▸ What is expected: Only one stretch of the listing below is wanted: every line from the first to the line containing "cbn [flat_map filter map]; auto.", set down exactly.

▸ Data for this exercise:

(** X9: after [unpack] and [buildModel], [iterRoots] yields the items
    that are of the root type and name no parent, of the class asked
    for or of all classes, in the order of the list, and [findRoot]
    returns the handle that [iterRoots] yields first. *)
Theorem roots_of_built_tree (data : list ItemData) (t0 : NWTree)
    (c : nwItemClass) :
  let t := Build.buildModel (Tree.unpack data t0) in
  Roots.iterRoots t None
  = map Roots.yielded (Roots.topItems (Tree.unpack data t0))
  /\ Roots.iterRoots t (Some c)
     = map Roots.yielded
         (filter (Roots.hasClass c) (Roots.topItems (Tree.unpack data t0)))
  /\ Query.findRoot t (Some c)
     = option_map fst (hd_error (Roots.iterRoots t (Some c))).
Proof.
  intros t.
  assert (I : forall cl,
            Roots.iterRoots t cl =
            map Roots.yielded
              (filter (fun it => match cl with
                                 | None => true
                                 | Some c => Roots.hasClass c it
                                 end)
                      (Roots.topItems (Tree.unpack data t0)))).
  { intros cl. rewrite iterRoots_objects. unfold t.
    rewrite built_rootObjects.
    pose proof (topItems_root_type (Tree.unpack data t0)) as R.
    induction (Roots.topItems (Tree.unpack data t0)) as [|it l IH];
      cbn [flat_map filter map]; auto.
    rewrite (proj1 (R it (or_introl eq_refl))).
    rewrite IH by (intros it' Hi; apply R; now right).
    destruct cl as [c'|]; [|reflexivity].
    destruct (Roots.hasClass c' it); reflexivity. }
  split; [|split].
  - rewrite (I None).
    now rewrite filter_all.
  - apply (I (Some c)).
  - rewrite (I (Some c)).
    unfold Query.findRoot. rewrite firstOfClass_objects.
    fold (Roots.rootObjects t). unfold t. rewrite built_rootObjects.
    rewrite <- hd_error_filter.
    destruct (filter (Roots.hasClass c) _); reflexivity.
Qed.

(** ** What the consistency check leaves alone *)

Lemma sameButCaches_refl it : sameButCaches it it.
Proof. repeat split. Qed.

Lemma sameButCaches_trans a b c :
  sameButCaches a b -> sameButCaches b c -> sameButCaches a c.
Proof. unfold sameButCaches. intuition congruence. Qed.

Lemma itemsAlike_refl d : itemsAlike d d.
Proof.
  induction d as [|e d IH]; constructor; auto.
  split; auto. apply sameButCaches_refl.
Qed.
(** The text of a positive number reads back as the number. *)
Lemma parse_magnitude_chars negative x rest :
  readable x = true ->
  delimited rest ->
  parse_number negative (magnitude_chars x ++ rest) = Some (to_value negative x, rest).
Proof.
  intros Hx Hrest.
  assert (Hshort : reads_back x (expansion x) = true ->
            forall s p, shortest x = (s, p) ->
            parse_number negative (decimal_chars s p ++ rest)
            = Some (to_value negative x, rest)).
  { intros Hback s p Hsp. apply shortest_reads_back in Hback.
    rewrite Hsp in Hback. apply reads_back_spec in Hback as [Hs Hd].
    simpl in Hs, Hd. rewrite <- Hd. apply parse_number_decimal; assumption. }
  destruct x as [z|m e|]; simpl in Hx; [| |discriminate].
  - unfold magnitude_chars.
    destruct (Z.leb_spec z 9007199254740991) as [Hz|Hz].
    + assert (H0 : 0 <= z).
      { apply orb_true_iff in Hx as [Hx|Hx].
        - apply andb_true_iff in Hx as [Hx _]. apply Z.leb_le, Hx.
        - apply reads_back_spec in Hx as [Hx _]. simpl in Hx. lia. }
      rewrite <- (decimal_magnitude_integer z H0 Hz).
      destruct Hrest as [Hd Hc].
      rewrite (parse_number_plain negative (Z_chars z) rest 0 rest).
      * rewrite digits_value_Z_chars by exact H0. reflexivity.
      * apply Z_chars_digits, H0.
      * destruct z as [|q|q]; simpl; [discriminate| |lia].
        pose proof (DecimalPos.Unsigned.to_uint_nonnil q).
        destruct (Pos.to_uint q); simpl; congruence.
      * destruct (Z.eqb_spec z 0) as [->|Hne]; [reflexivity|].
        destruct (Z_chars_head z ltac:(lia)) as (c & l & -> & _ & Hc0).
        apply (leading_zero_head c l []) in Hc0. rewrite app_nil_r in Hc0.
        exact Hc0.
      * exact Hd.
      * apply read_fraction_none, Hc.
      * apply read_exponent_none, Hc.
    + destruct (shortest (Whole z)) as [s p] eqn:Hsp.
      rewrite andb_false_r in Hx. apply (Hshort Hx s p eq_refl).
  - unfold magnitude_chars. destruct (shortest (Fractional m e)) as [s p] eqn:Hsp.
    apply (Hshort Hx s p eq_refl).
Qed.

▸ Written answer:
(** X9: after [unpack] and [buildModel], [iterRoots] yields the items
    that are of the root type and name no parent, of the class asked
    for or of all classes, in the order of the list, and [findRoot]
    returns the handle that [iterRoots] yields first. *)
Theorem roots_of_built_tree (data : list ItemData) (t0 : NWTree)
    (c : nwItemClass) :
  let t := Build.buildModel (Tree.unpack data t0) in
  Roots.iterRoots t None
  = map Roots.yielded (Roots.topItems (Tree.unpack data t0))
  /\ Roots.iterRoots t (Some c)
     = map Roots.yielded
         (filter (Roots.hasClass c) (Roots.topItems (Tree.unpack data t0)))
  /\ Query.findRoot t (Some c)
     = option_map fst (hd_error (Roots.iterRoots t (Some c))).
Proof.
  intros t.
  assert (I : forall cl,
            Roots.iterRoots t cl =
            map Roots.yielded
              (filter (fun it => match cl with
                                 | None => true
                                 | Some c => Roots.hasClass c it
                                 end)
                      (Roots.topItems (Tree.unpack data t0)))).
  { intros cl. rewrite iterRoots_objects. unfold t.
    rewrite built_rootObjects.
    pose proof (topItems_root_type (Tree.unpack data t0)) as R.
    induction (Roots.topItems (Tree.unpack data t0)) as [|it l IH];
      cbn [flat_map filter map]; auto.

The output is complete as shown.